The rest of the song went by so quickly I barely remember dancing around with her like we weren't on stage in front of thousands of people. Though, being with Morgan felt like it was just us in the world anyway so I don't know why I was expecting anything else honestly. I placed a hard kiss on her cheek when she hugged me at the end of the song, telling her how proud I was of her whilst lifting her legs up from the floor, just long enough for her to settle her nerves that I could see building up again. When I put her down I waved, stepping off the stage and out of sight quickly, leaving the floor to her as the crowd went a little crazy.

I'd checked social media after our little debut earlier, eager to see how it was going down. Our management teams had posted a few pictures of us both online at the same time we were walking down the carpet. We'd taken them a second before. Standard prom style pictures. Me and her, all 4 of us, and then one at the end of a super cheesy kiss. It was downright adorable and I was 100% setting it as my wallpaper later tonight. The comments on the whole thing seemed over all positive which I was so grateful for. I think us being friends for nearly a year really helped on that. And the leaked photos of us dancing at the wedding last month. We looked perfect together in those photos. I know Morgan had one as her phone background, even if she tried to hide it.

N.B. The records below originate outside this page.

Definition formal : list (string * kind) :=
  [("config", StringFlag); ("port", IntFlag); ("metrics_port", IntFlag); ("max-size", IntFlag);
   ("role", StringFlag); ("leader-addr", StringFlag); ("priority", IntFlag); ("repl-port", IntFlag);
   ("peer-repl-addrs", StringFlag); ("node-id", StringFlag); ("aof-file", StringFlag);
   ("snapshot-file", StringFlag); ("sync-policy", StringFlag); ("growth-factor", IntFlag);
   ("snapshot-interval", IntFlag)].

Definition lookup_flag (name : string) : option kind :=
  snd <$> head (filter (λ f, f.1 = name) formal).

(** [flag.Value.Set], and the text [String] gives afterwards. *)
Definition set_value (k : kind) (text : string) : option string :=
  match k with IntFlag => Itoa <$> ParseInt0 text | StringFlag => Some text end.

(** The name and, after an equals sign that is not its first byte, the value. *)
Fixpoint cut_equals (s : string) : string * option string :=
  match s with
  | EmptyString => (EmptyString, None)
  | String c s =>
      if decide (c = "="%char) then (EmptyString, Some s)
      else let '(name, v) := cut_equals s in (String c name, v)
  end.
Definition split_equals (s : string) : string * option string :=
  match s with
  | EmptyString => (EmptyString, None)
  | String c s => let '(name, v) := cut_equals s in (String c name, v)
  end.

(** The text after one or two dashes; [None] for an argument that is no flag. *)
Inductive argument := NotAFlag | EndOfFlags | BadSyntax | FlagArg (body : string).
Definition classify (s : string) : argument :=
  match s with
  | String "-"%char (String "-"%char EmptyString) => EndOfFlags
  | String "-"%char (String c r as body) =>
      let body := if decide (c = "-"%char) then r else body in
      match body with
      | EmptyString | String "-"%char _ | String "="%char _ => BadSyntax
      | _ => FlagArg body
      end
  | _ => NotAFlag
  end.
Definition build_ring (vn : Z) (cfg : Config) : HashRing :=
  foldl add_config_shard (NewHashRing vn) (cfg_Shards cfg).

(** The health-check callbacks [startAsLeader] installs. *)
Definition node_failed_callback (hr : HashRing) (failedNodeID : string) : HashRing :=
  SetNodeAddress (RemoveShard hr failedNodeID) failedNodeID "".

Definition node_recovered_callback (cfg : Config) (hr : HashRing) (recoveredNodeID : string) :
    HashRing :=
  foldl (λ hr node,
    if decide (ID node = recoveredNodeID) then
      SetNodeAddress (AddShard hr recoveredNodeID) recoveredNodeID
        (Host node +:+ ":" +:+ Itoa (Port node))
    else hr) hr (cfg_Nodes cfg).

(** ** Routing *)

Definition with_node_id (cfg : Config) (id : string) : Config :=
  mkConfig (cfg_Port cfg) (cfg_MetricsPort cfg) (cfg_MaxCacheSize cfg) (cfg_Role cfg)
    (cfg_LeaderAddr cfg) (cfg_Priority cfg) (cfg_ReplPort cfg) (cfg_PeerReplAddrs cfg)
    (cfg_AOFFileName cfg) (cfg_SnapshotFileName cfg) (cfg_SyncPolicy cfg)
    (cfg_SnapshotInterval cfg) (cfg_GrowthFactor cfg) id (cfg_Nodes cfg) (cfg_Shards cfg)
    (cfg_LogLevel cfg).

(** The state of node [id] in a cluster where all nodes share ring and config. *)
Definition node_of (ring : HashRing) (cfg : Config) (id : string) : NodeState :=
  SetConfig (SetHashRing (NewNodeState "leader" None "") ring) (with_node_id cfg id).

(** Ring and configuration describe the same replication groups. *)
Definition groups_agree (ring : HashRing) (cfg : Config) : Prop :=
  shards_disjoint (cfg_Shards cfg) ∧
  Forall (λ s, shardToNodes ring !! ShardID s = Some (shard_members s)) (cfg_Shards cfg) ∧
  NoDup (ShardID <$> cfg_Shards cfg) ∧
  ∀ h s, hashToShard ring !! h = Some s → s ∈ (ShardID <$> cfg_Shards cfg).
Definition demo_replica : Follower :=
  mkFollower (Cache.NewCache 5 NewCollector) "leader:7001" "f1" None "" "" 0 0 false [] 0 0 [] false false.

Lemma initial_sync_transfers_witness :
  ∃ c' p l' fc,
    Leader.handle_sync demo_cache Leader.new_leader (ReplProtocol.mkSync "f1" 0)
      ((λ k, (k, 12)) <$> ["b"; "a"]) None 12 = Ret (GOk p, l', c') ∧
    cache_rep c' demo_entries ∧ p ∈ Leader.followers l' ∧ Leader.conns l' !! p = Some fc ∧
    ∃ f' es', sendSyncRequest (λ _, 100) (with_conn demo_replica (Some 1%positive) (Leader.wire fc))
        = Ret (GOk (), f') ∧
      f_reader f' = "" ∧ cache_rep (f_cache f') es' ∧
      es' ≡ₚ Persistence.reload 12 100 <$> filter (live 12) demo_entries ∧
      (0 + 2 < two63 → lastSeqNum f' = Z.max 0 (Leader.seqNum l')).
Proof.
  apply (initial_sync_transfers demo_cache demo_entries Leader.new_leader (ReplProtocol.mkSync "f1" 0)
    ["b"; "a"] 12 100 demo_replica 1%positive).
  - apply demo_cache_rep.
  - apply Persistence.demo_dumpable.
  - apply Permutation_swap.
  - done.
  - apply cache_rep_new.
  - by vm_compute.
Defined.
End FollowerSpec.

The hosts welcomed everyone to the Brit Awards, Morgan stood in between them, smiling brightly into the crowd. I looked around me as a handful of dancers from her tour gathered beside me all dressed up in similar outfits to Morgan, just a little calmer. Less drama. She spoke, telling the crowd the new single came out at midnight tonight which sent them a little crazy and she laughed. The stage went dark and I stood on the sidelines, watching a spotlight shine on her.

"So, I've been tryin' hard to open up
When I lost someone, it hit me rough
I paid to toughen up in therapy
She said to me, "Soften Up"." Okay, it's gonna be a personal one. I don't know what I was expecting but throwing her brother in the second line wasn't it.

"I'm sorry if I push your good away
Especially when I'm needin' you to stay
I know you hate that I still test your love
I'm tryin' not to fuck this up." Uh-oh.

"But the benefit of all the broken hearts
That I broke before they could break me
Is a little bit of life regrets
I won't bring that mess to you when you're with me
And I wanna be brave enough to show you my not-so-perfect family
And I wanna be brave enough for everything." The dancers broke onto the stage as the beat picked up and I stood completely gob smacked that this girl was throwing out a song, for me, smiling at me from centre stage when she could see I'd worked it out. I'm so fucked.

"Surrender my heart
I wanna get closer
Surrender my heart
I wanna be open, I wanna be honest with you

I used to soldier through my hardest days
I used to switch it off, ignore the pain
I craved to feel it all entirely
In your arms, baby

But the benefit of all the broken hearts
That I broke before they could break me
Is a little bit of life regrets
I won't bring that mess to you when you're with me
And I wanna be brave enough to show you my not-so-perfect family
And I wanna be brave enough for everything

Surrender my heart
I'm out here in the open
I wanna get closer
I'll believe in you every night
Surrender my heart
I wanna be open, I wanna be honest with you
I'll believe in you every night
Every night
Every night
I'll believe in you every night
Every night
Every night
Surrender my heart
I wanna get closer
Surrender my heart
I wanna be open, I wanna be honest with you."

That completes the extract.